Добавить в цитаты Настройки чтения

Страница 25 из 26



Пожалуй, об этом судачили и в Билимбаевском управлении и во всем Билимбае. Ведь, кроме жалованья да незначительной платы за лечение, дохода у Петра не было.

Кто же мог знать ту давнюю историю в Петербурге, когда Петр Кузнецов вылечил сына князя? Кто мог знать, что, отказавшись в свое время от платы, Петр позже попросил у князя деньги, и просьба его осталась без ответа? Однако через несколько лет после смерти князя Петр все же деньги получил. Кто вспомнил о крепостном лекаре? Кто щедро расплатился за его великую услугу?

В дневнике есть только краткая, сухая запись:

Деньги на выкуп из крепости у меня теперь есть.
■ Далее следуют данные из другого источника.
(** * health-api: the resource modules, their validation and their routes

    A shallow embedding of the Express routers under [src/modules]
    (patients, providers, appointments, encounters, prescriptions, labs,
    vitals, inventory, billing, reports) together with the fragments of
    the two libraries the routers are written against:

    - [zod]: the request schemas ([z.object], [z.string().min],
      [z.string().regex], [z.number().int().positive()], [z.enum],
      [.optional()], [.partial()]) and [parse];
    - [mongoose]: the model schemas, [Model.create], [findById],
      [findByIdAndUpdate], [findByIdAndDelete].

    One collection is a finite map from ObjectIds to documents; a route
    handler is a function from the request and the collection to the new
    collection and the response. *)

From Stdlib Require Import ZArith String Ascii List Bool.
From Stdlib Require Import Floats.SpecFloat.
From stdpp Require Import gmap strings list fin_maps.

Set Warnings "-register-all".
Open Scope string_scope.

(** ** JavaScript values *)

(** A JS number is an IEEE-754 binary64; [spec_float] is its value. *)
Abbreviation number := spec_float (only parsing).

(** The values that flow through the routers: JSON request bodies, the
    objects built by the handlers (which may hold [undefined] and [Date]
    objects) and stored documents (which hold ObjectIds).  A [Date] is its
    time value in milliseconds since the epoch, [None] being the Invalid
    Date; an ObjectId is its 24-digit lower-case hexadecimal string; a
    string is the sequence of its code units. *)
Inductive value :=
  | VUndef
  | VNull
  | VBool (b : bool)
  | VNum (n : number)
  | VStr (s : string)
  | VDate (t : option Z)
  | VOid (h : string)
  | VArr (l : list value)
  | VObj (m : gmap string value).

Abbreviation obj := (gmap string value) (only parsing).

(** [o.k] for a plain object: [undefined] when the key is absent. *)
Definition prop (o : obj) (k : string) : value := default VUndef (o !! k).

(** ToBoolean. *)
Definition truthy (v : value) : bool :=
  match v with
  | VUndef | VNull => false
  | VBool b => b
  | VNum (S754_zero _) | VNum S754_nan => false
  | VStr EmptyString => false
  | _ => true
  end.

(** [a || b] *)
Definition or_else (a b : value) : value := if truthy a then a else b.

(** [Number.isInteger] *)
Definition Number_isInteger (x : number) : bool :=
  match x with
  | S754_zero _ => true
  | S754_finite _ m e => (0 <=? e)%Z || (Z.pos m mod 2 ^ (- e) =? 0)%Z
  | _ => false
  end.

Definition zero : number := S754_zero false.

(** ** Regular expressions of the schemas

    The two patterns of the sources, [/^\d{4}-\d{2}-\d{2}$/] and
    [/^\d{4}-\d{2}-\d{2}T\d{2}:\d{2}:\d{2}\.\d{3}Z?$/], are sequences of
    [\d], literal characters and one optional literal, anchored at both
    ends. *)
Module RegExp.

Inductive atom :=
  | Digit                (* \d *)
  | Lit (c : ascii)      (* a literal character *)
  | OptLit (c : ascii).  (* c? *)

Definition is_digit (c : ascii) : bool :=
  let n := N_of_ascii c in (48 <=? n)%N && (n <=? 57)%N.

Fixpoint test (r : list atom) (s : string) : bool :=
  match r with
  | [] => match s with EmptyString => true | _ => false end
  | Digit :: r' =>
      match s with
      | String c s' => is_digit c && test r' s'
      | EmptyString => false
      end
  | Lit a :: r' =>
      match s with
      | String c s' => Ascii.eqb a c && test r' s'
      | EmptyString => false
      end
  | OptLit a :: r' =>
      match s with
      | String c s' => (Ascii.eqb a c && test r' s') || test r' s
      | EmptyString => test r' s
      end
  end.

Definition digits (n : nat) : list atom := repeat Digit n.

(** [/^\d{4}-\d{2}-\d{2}$/] *)
Definition date : list atom :=
  digits 4 ++ [Lit "-"%char] ++ digits 2 ++ [Lit "-"%char] ++ digits 2.

(** [/^\d{4}-\d{2}-\d{2}T\d{2}:\d{2}:\d{2}\.\d{3}Z?$/] *)
Definition datetime : list atom :=
  date ++ [Lit "T"%char] ++ digits 2 ++ [Lit ":"%char] ++ digits 2
       ++ [Lit ":"%char] ++ digits 2 ++ [Lit "."%char] ++ digits 3
       ++ [OptLit "Z"%char].

End RegExp.

(** ** [new Date(string)]

    V8's parser on the two shapes the schemas let through.  It reads the
    string as an ISO date first: month 1..12 and day 1..31 (a day beyond
    the month's length rolls over into the next month); hour 0..23,
    minute and second 0..59, or exactly 24:00:00.000.  A date-only
    string is UTC; a date-time string without [Z] is local time and goes
    through the host's [UTC(t)] conversion.

    When the month or the day of a date-only string is out of range, V8
    hands the three numbers to its legacy parser.  That one takes a
    first number that could be a day of the month (1..31) for the month
    of a month-day-year date: the string is a date when the year digits
    are 0001..0012 and the month digits 01..31 (["0001-13-01"] is 13
    January 2001), a two-digit year being 20xx up to 49 and 19xx from 50,
    and the date is local time.  In a date-time string the legacy parser stops
    at the [T].  Anything else is the Invalid Date. *)
Module JSDate.

Fixpoint digits_val (acc : Z) (s : string) : Z :=
  match s with
  | EmptyString => acc
  | String c s' => digits_val (10 * acc + (Z.of_N (N_of_ascii c) - 48)) s'
  end.

Definition num (s : string) (start len : nat) : Z :=
  digits_val 0 (substring start len s).

(** Days since the epoch of the first day of month [m] (1..12) of year
    [y], plus [d - 1]: ECMAScript's [MakeDay(y, m - 1, d)]. *)
Definition MakeDay (y m d : Z) : Z :=
  let y' := if (m <=? 2)%Z then (y - 1)%Z else y in
  let era := (y' / 400)%Z in
  let yoe := (y' - era * 400)%Z in
  let mp := ((m + 9) mod 12)%Z in
  let doy := ((153 * mp + 2) / 5 + d - 1)%Z in
  let doe := (yoe * 365 + yoe / 4 - yoe / 100 + doy)%Z in
  (era * 146097 + doe - 719468)%Z.

Definition MakeTime (h mi s ms : Z) : Z :=
  (((h * 60 + mi) * 60 + s) * 1000 + ms)%Z.

Definition MakeDate (day time : Z) : Z := (day * 86400000 + time)%Z.

Definition between (x lo hi : Z) : bool := (lo <=? x)%Z && (x <=? hi)%Z.

Definition day_ok (m d : Z) : bool := between m 1 12 && between d 1 31.

Definition time_ok (h mi s ms : Z) : bool :=
  (between h 0 23 && between mi 0 59 && between s 0 59)
  || ((h =? 24)%Z && (mi =? 0)%Z && (s =? 0)%Z && (ms =? 0)%Z).

(** The legacy parser on the numbers [y-m-d] of a date-only string that
    is no ISO date: [y] is the month, [m] the day, [d] the year. *)
Definition legacy_ok (y m : Z) : bool := between y 1 12 && between m 1 31.

Definition legacy_year (n : Z) : Z :=
  if between n 0 49 then (n + 2000)%Z
  else if between n 50 99 then (n + 1900)%Z
  else n.

Definition parse (UTC : Z → Z) (s : string) : option Z :=
  if RegExp.test RegExp.date s then
    let y := num s 0 4 in let m := num s 5 2 in let d := num s 8 2 in
    if day_ok m d then Some (MakeDate (MakeDay y m d) 0)
    else if legacy_ok y m
    then Some (UTC (MakeDate (MakeDay (legacy_year d) y m) 0))
    else None
  else if RegExp.test RegExp.datetime s then
    let y := num s 0 4 in let m := num s 5 2 in let d := num s 8 2 in
    let h := num s 11 2 in let mi := num s 14 2 in
    let sec := num s 17 2 in let ms := num s 20 3 in
    if day_ok m d && time_ok h mi sec ms then
      let t := MakeDate (MakeDay y m d) (MakeTime h mi sec ms) in
      Some (if (String.length s =? 24)%nat then t else UTC t)
    else None
  else None.

(** [new Date(v)].  The handlers only ever pass the string a schema has
    validated, or nothing at all ([undefined], the Invalid Date); the
    constructor's behaviour on other argument types is not needed and
    is rendered as the Invalid Date. *)
Definition new (UTC : Z → Z) (v : value) : value :=
  match v with
  | VStr s => VDate (parse UTC s)
  | _ => VDate None
  end.

End JSDate.

(** ** zod

    The fragment of zod (v3) the request schemas use.  None of these
    schema types transforms its input, so parsing a field either returns
    the input value itself or reports issues; [_parse] returns the issues
    (none when the value is accepted).  Every check of a field and every
    field of an object is visited: issues accumulate, nothing stops at
    the first one. *)
Module zod.

Inductive ZodParsedType :=
  | PString | PNan | PNumber | PInteger | PFloat | PBoolean | PDate
  | PUndefined | PNull | PArray | PObject.

Definition is_nan (n : number) : bool :=
  match n with S754_nan => true | _ => false end.

Definition getParsedType (v : value) : ZodParsedType :=
  match v with
  | VUndef => PUndefined
  | VNull => PNull
  | VBool _ => PBoolean
  | VNum n => if is_nan n then PNan else PNumber
  | VStr _ => PString
  | VDate _ => PDate
  | VOid _ => PObject
  | VArr _ => PArray
  | VObj _ => PObject
  end.

Inductive ZodIssueCode :=
  | invalid_type (expected received : ZodParsedType)
  | too_small
  | invalid_string
  | invalid_enum_value.

Record ZodIssue := Issue { code : ZodIssueCode; path : list string }.

Inductive StringCheck :=
  | Min (n : nat)                      (* .min(n) *)
  | Regex (r : list RegExp.atom).      (* .regex(r) *)

Inductive NumberCheck :=
  | Int                                (* .int() *)
  | Positive                           (* .positive() *)
  | Nonnegative.                       (* .nonnegative() *)

Inductive ZodType :=
  | ZodString (checks : list StringCheck)
  | ZodNumber (checks : list NumberCheck)
  | ZodBoolean
  | ZodEnum (values : list string)
  | ZodOptional (inner : ZodType).

Definition string_check (p : list string) (s : string) (c : StringCheck)
  : list ZodIssue :=
  match c with
  | Min n => if (String.length s <? n)%nat then [Issue too_small p] else []
  | Regex r => if RegExp.test r s then [] else [Issue invalid_string p]
  end.

Definition number_check (p : list string) (n : number) (c : NumberCheck)
  : list ZodIssue :=
  match c with
  | Int => if Number_isInteger n then []
           else [Issue (invalid_type PInteger PFloat) p]
  | Positive => if SFleb n zero then [Issue too_small p] else []
  | Nonnegative => if SFltb n zero then [Issue too_small p] else []
  end.

Fixpoint _parse (t : ZodType) (p : list string) (v : value) : list ZodIssue :=
  match t with
  | ZodString checks =>
      match v with
      | VStr s => flat_map (string_check p s) checks
      | _ => [Issue (invalid_type PString (getParsedType v)) p]
      end
  | ZodNumber checks =>
      match v with
      | VNum n =>
          if is_nan n then [Issue (invalid_type PNumber PNan) p]
          else flat_map (number_check p n) checks
      | _ => [Issue (invalid_type PNumber (getParsedType v)) p]
      end
  | ZodBoolean =>
      match v with
      | VBool _ => []
      | _ => [Issue (invalid_type PBoolean (getParsedType v)) p]
      end
  | ZodEnum values =>
      match v with
      | VStr s => if bool_decide (s ∈ values) then []
                  else [Issue invalid_enum_value p]
      | _ => [Issue (invalid_type PString (getParsedType v)) p]
      end
  | ZodOptional inner =>
      match v with
      | VUndef => []
      | _ => _parse inner p v
      end
  end.

(** [z.object(shape)]: the fields in declaration order. *)
Definition ZodObject := list (string * ZodType).

(** [.partial()]: every field becomes optional. *)
Definition partial (shape : ZodObject) : ZodObject :=
  map (λ kt, (kt.1, ZodOptional kt.2)) shape.

(** The own properties a [z.object] reads its fields from; [None] when
    the input's parsed type is not [object]. *)
Definition own_props (input : value) : option obj :=
  match input with
  | VObj m => Some m
  | VOid _ => Some ∅
  | _ => None
  end.
(** * Live Santa Tracker: a shallow embedding of [src/app/app.py]

    The tracker polls an ISS telemetry endpoint, appends the position to
    three bounded module-level deques, splits the track into runs of equal
    visibility and builds a map figure plus four readouts.

    The embedding keeps the shape of the Python module:
    - Python values coming out of [resp.json()] are the inductive [pyval];
      floats are binary64 ([PrimFloat.float]);
    - raised exceptions are the [Raise] case of [res];
    - the module-level deques form the [state] threaded through
      [update_map];
    - the network, the clock and the image file are inputs ([world],
      [encoded_image]); library look-ups the module calls but does not
      define (string to float conversion, [str.upper], the pycountry table)
      are fields of [runtime];
    - the warnings printed by the fetch and the page layout have no part
      in what the callback returns and are left out. *)

From Stdlib Require Import ZArith List String Ascii Bool Lia Floats.
From Stdlib Require Import DecimalString.
Import ListNotations.
Open Scope string_scope.
Open Scope list_scope.

Set Implicit Arguments.

(** ** Exceptions and results *)

Inductive exn : Type :=
| Timeout                (* requests.Timeout *)
| ConnectionError        (* requests.ConnectionError *)
| HTTPError              (* requests.HTTPError *)
| JSONDecodeError        (* requests.JSONDecodeError *)
| OtherRequestException  (* any other subclass of requests.RequestException *)
| KeyError (key : string)
| IndexError
| TypeError
| ValueError
| AttributeError
| OverflowError
| PreventUpdate.         (* dash.exceptions.PreventUpdate *)

(** [isinstance(e, requests.RequestException)]: Timeout, ConnectionError,
    HTTPError and JSONDecodeError all derive from RequestException. *)
Definition is_RequestException (e : exn) : bool :=
  match e with
  | Timeout | ConnectionError | HTTPError | JSONDecodeError
  | OtherRequestException => true
  | _ => false
  end.

Inductive res (A : Type) : Type :=
| Ret (a : A)
| Raise (e : exn).
Arguments Ret {A} a.
Arguments Raise {A} e.

Definition bind {A B} (m : res A) (k : A -> res B) : res B :=
  match m with
  | Ret a => k a
  | Raise e => Raise e
  end.

(** [try: body except <caught>: handler] *)
Definition try_except {A} (body : res A) (caught : exn -> bool)
           (handler : exn -> res A) : res A :=
  match body with
  | Ret a => Ret a
  | Raise e => if caught e then handler e else Raise e
  end.

Declare Scope res_scope.
Delimit Scope res_scope with res.
Notation "x <- m ;; k" := (bind m (fun x => k))
  (at level 61, m at next level, right associativity) : res_scope.
Notation "m ;;; k" := (bind m (fun _ => k))
  (at level 61, right associativity) : res_scope.

(** ** Python values *)

#[warnings="-register-all"]
Inductive pyval : Type :=
| PNone
| PBool (b : bool)
| PInt (z : Z)
| PFloat (f : float)
| PStr (s : string)
| PList (xs : list pyval)
| PDict (kvs : list (string * pyval)).

Definition is_str (v : pyval) : bool :=
  match v with PStr _ => true | _ => false end.

(** First binding of a key in an association list (a parsed JSON object
    has each key once). *)
Fixpoint assoc {V} (k : string) (kvs : list (string * V)) : option V :=
  match kvs with
  | [] => None
  | (k', v) :: rest => if String.eqb k k' then Some v else assoc k rest
  end.
(** [ingest], from the frame and the cluster to the cluster it leaves. *)
Definition ingest_into (literal_eval : string -> Exc pyobj) (df : list Ingest.Row)
           (st : Es.State) : Exc Es.State :=
  st <- recreate_index st ;;
  let df := Ingest.drop_duplicates Ingest.columns df in
  cleaners <- Ingest.cleaners_for literal_eval Ingest.columns ;;
  ret (index_rows_into cleaners df st).

End IngestIndex.

(* ------------------------------------------------------------------ *)
(** ** export_text.py *)
(* ------------------------------------------------------------------ *)

Module ExportText.


(** ["=" * 50 + "\n"] *)
Definition NL : string := String Re.LF EmptyString.

Fixpoint repeat_char (c : ascii) (n : nat) : string :=
  match n with O => EmptyString | S n' => String c (repeat_char c n') end.

Definition separator : string := (repeat_char "=" 50 ++ NL)%string.

(** What is written for one cleaned cell: the cell and the separator, each
    on a line. *)
Definition entry (cleaned : string) : string := ((cleaned ++ NL) ++ separator)%string.




Section Files.

Variable literal_eval : string -> Exc pyobj.



End Files.

End ExportText.

(* ------------------------------------------------------------------ *)
(** ** main.py *)
(* ------------------------------------------------------------------ *)

Module Main.

(** [{"total": total, "results": results}] *)
Record Reply : Type := mkReply {
  reply_total : Z;
  reply_results : list Search.Result
}.

Section Endpoints.

Variable es_search : Search.Body -> Exc Search.Response.

Definition reply (r : Exc (list Search.Result * Z)) : Exc Reply :=
  p <- r ;; ret (mkReply (snd p) (fst p)).

(** [GET /search/]; [size] has the default [Query(10)]. *)
Definition search (columns : list string) (q : string) (size : option Z) : Search.Call Reply :=
  let size := Search.arg 10%Z size in
  let (calls, r) := Search.search_columns es_search columns q (Some size) in
  (calls, reply r).

(** [POST /search/advanced]; [size] has the default [10]. *)
Definition search_advanced (payload : list (string * string)) (size : option Z)
  : Search.Call Reply :=
  let size := Search.arg 10%Z size in
  let (calls, r) := Search.advanced_search es_search payload (Some size) in
  (calls, reply r).
(** * EACL'26 preference arena: rating, replay and pair selection

    A shallow embedding of the rating and selection core of the preference
    arena (rating.js, selector.js and the vote / undo / history logic of
    unified_app.js), with the properties of its specification, and of
    what surrounds that core: the CSV reader and writer and the column
    detection of csv.js, the escaping, ranking and score normalization
    helpers of unified_app.js, the rating core of the legacy application
    (legacy/web/app.js) and the opacity map of the projection page
    (viz/app.js).

    Modelling conventions.
    - JavaScript numbers are real numbers ([R]): arithmetic is exact and
      there is no NaN or infinity, so that a formula proved here holds of
      the program up to the rounding of binary64.  Counters ([n],
      [wins], [losses], [ties]) and [topN] are integers ([Z]).
    - Objects that the code mutates in place (the rating records stored in
      [state.ratings]) live in a store keyed by item id; a function that
      receives such objects receives their keys, and every field
      assignment is an update of the store, so that two references to the
      same record alias exactly as they do in the source.
    - An id or a vote label is used as a property key of a plain object
      ([state.ratings[id]], [map[choice]]).  Under the names that every
      object inherits from [Object.prototype] ([inherited_names]) such a
      read finds the inherited member, not what the page stored there:
      the legacy application then computes with undefined fields, and the
      unified one repairs the inherited object into a record that
      [state.ratings = {}] does not reset.  The definitions read these
      objects as finite maps, which is what the source does for every
      other key ([ordinary]); what is proved about undo, about the replay
      and about the legacy application is stated for ordinary ids and
      labels.
    - What is read back from storage is a JSON value ([jsval]); the
      entries of [state.history] are the typed records that
      [normalizeHistoryEntry] and [vote] build, and a record of
      [state.ratings] has its six numeric fields, as the page writes it.
    - [Math.random] is an explicit supply of draws threaded through the
      selector; the clock is an argument of the functions that read it.
    - Strings are sequences of characters with codes below 256; a record
      of the CSV writer is given by its property read [rec[h]], and a
      [Map] that is only filled and read by a finite map.
    - Rendering and persistence ([render*], [persistState], [saveState])
      do not touch the modelled state and are left out. *)

From Stdlib Require Import Reals Lra Lia ZArith Ascii String.
From stdpp Require Import gmap strings list sorting.
Lemma authenticate_user_sound_witness :
  authenticate_user ref_mac ref_digest ref_settings [alice_row; carol_row] 1500
    "alice" "pw123"
  = Return (create_token ref_mac ref_settings 1500 alice_row) /\
  exists row : tables.User,
    In row [alice_row; carol_row] /\
    tables.username row = "alice" /\
    verify_password ref_digest "pw123" (tables.password_hash row) = Return true /\
    create_token ref_mac ref_settings 1500 alice_row
    = create_token ref_mac ref_settings 1500 row /\
    (forall now', 1500 <= now' <= 1500 + jwt_expiration ref_settings ->
       get_current_user ref_mac ref_settings now'
         (access_token (create_token ref_mac ref_settings 1500 alice_row))
       = Return (User_from_orm row)).
Proof.
  assert (H0 : authenticate_user ref_mac ref_digest ref_settings [alice_row; carol_row]
                 1500 "alice" "pw123"
               = Return (create_token ref_mac ref_settings 1500 alice_row))
    by (vm_compute; reflexivity).
  split; [ exact H0 | ].
  exact (authenticate_user_sound ref_mac ref_digest ref_settings [alice_row; carol_row]
           1500 "alice" "pw123" _ H0).
Defined.
(** ** Rock, paper, scissors *)

(** X7. The game is fair to every move: against the three moves the
    computer can draw, a player's move ties with itself, beats exactly one
    other move and loses to exactly the remaining one. *)
Theorem rps_each_move_fair (user : string) (Hmove : In user Rps.moves) :
  exists beaten beating,
    In beaten Rps.moves /\ In beating Rps.moves /\
    beaten <> user /\ beating <> user /\ beaten <> beating /\
    (forall comp, In comp Rps.moves ->
       (Rps.outcome user comp = Rps.Tie <-> comp = user) /\
       (Rps.outcome user comp = Rps.Win <-> comp = beaten) /\
       (Rps.outcome user comp = Rps.Lose <-> comp = beating)).
Proof.
  unfold Rps.moves in *. simpl in Hmove.
  destruct Hmove as [<-|[<-|[<-|[]]]].
  - exists "Scissors", "Paper". repeat (split; [simpl; tauto || discriminate|]).
    intros comp [<-|[<-|[<-|[]]]]; vm_compute;
      repeat split; intros; try discriminate; reflexivity.
  - exists "Rock", "Scissors". repeat (split; [simpl; tauto || discriminate|]).
    intros comp [<-|[<-|[<-|[]]]]; vm_compute;
      repeat split; intros; try discriminate; reflexivity.
  - exists "Paper", "Rock". repeat (split; [simpl; tauto || discriminate|]).
    intros comp [<-|[<-|[<-|[]]]]; vm_compute;
      repeat split; intros; try discriminate; reflexivity.
Qed.

Lemma rps_each_move_fair_witness :
  exists beaten beating,
    In beaten Rps.moves /\ In beating Rps.moves /\
    beaten <> "Paper" /\ beating <> "Paper" /\ beaten <> beating /\
    (forall comp, In comp Rps.moves ->
       (Rps.outcome "Paper" comp = Rps.Tie <-> comp = "Paper") /\
       (Rps.outcome "Paper" comp = Rps.Win <-> comp = beaten) /\
       (Rps.outcome "Paper" comp = Rps.Lose <-> comp = beating)).
Proof.
  apply (rps_each_move_fair "Paper"). simpl. tauto.
Defined.

(** X8. The two sides of a round agree: the player wins with [user] against
    [comp] exactly when they would lose with [comp] against [user], and a
    round is a tie exactly when both moves are the same.  What the computer
    draws is always one of the three moves. *)
Theorem rps_sides_agree (user comp : string)
    (Huser : In user Rps.moves) (Hcomp : In comp Rps.moves) :
  (Rps.outcome user comp = Rps.Win <-> Rps.outcome comp user = Rps.Lose) /\
  (Rps.outcome user comp = Rps.Tie <-> user = comp) /\
  (forall rnd, In (Py.random_choice rnd Rps.moves) Rps.moves).
Proof.
  split; [|split].
  - unfold Rps.moves in *. simpl in Huser, Hcomp.
    destruct Huser as [<-|[<-|[<-|[]]]]; destruct Hcomp as [<-|[<-|[<-|[]]]];
      vm_compute; split; intros; try discriminate; reflexivity.
  - unfold Rps.outcome. destruct (String.eqb_spec user comp) as [E|E].
    + split; [intros _; exact E | reflexivity].
    + split; [|contradiction].
      destruct (_ || _); discriminate.
  - intros rnd. apply random_choice_In. discriminate.
Qed.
Труд мой оплачен.

Перед этой страницей вырвано не менее десяти листов.

Но тайное, спрятанное под семью замками порой становится явным.

Перебирая материалы в одном из архивов, я обратила внимание на заметку в газете «Мануфактурные и горнозаводские известия», в которой поминается, что в 1848 году сын князя N. посетил Билимбаевский завод.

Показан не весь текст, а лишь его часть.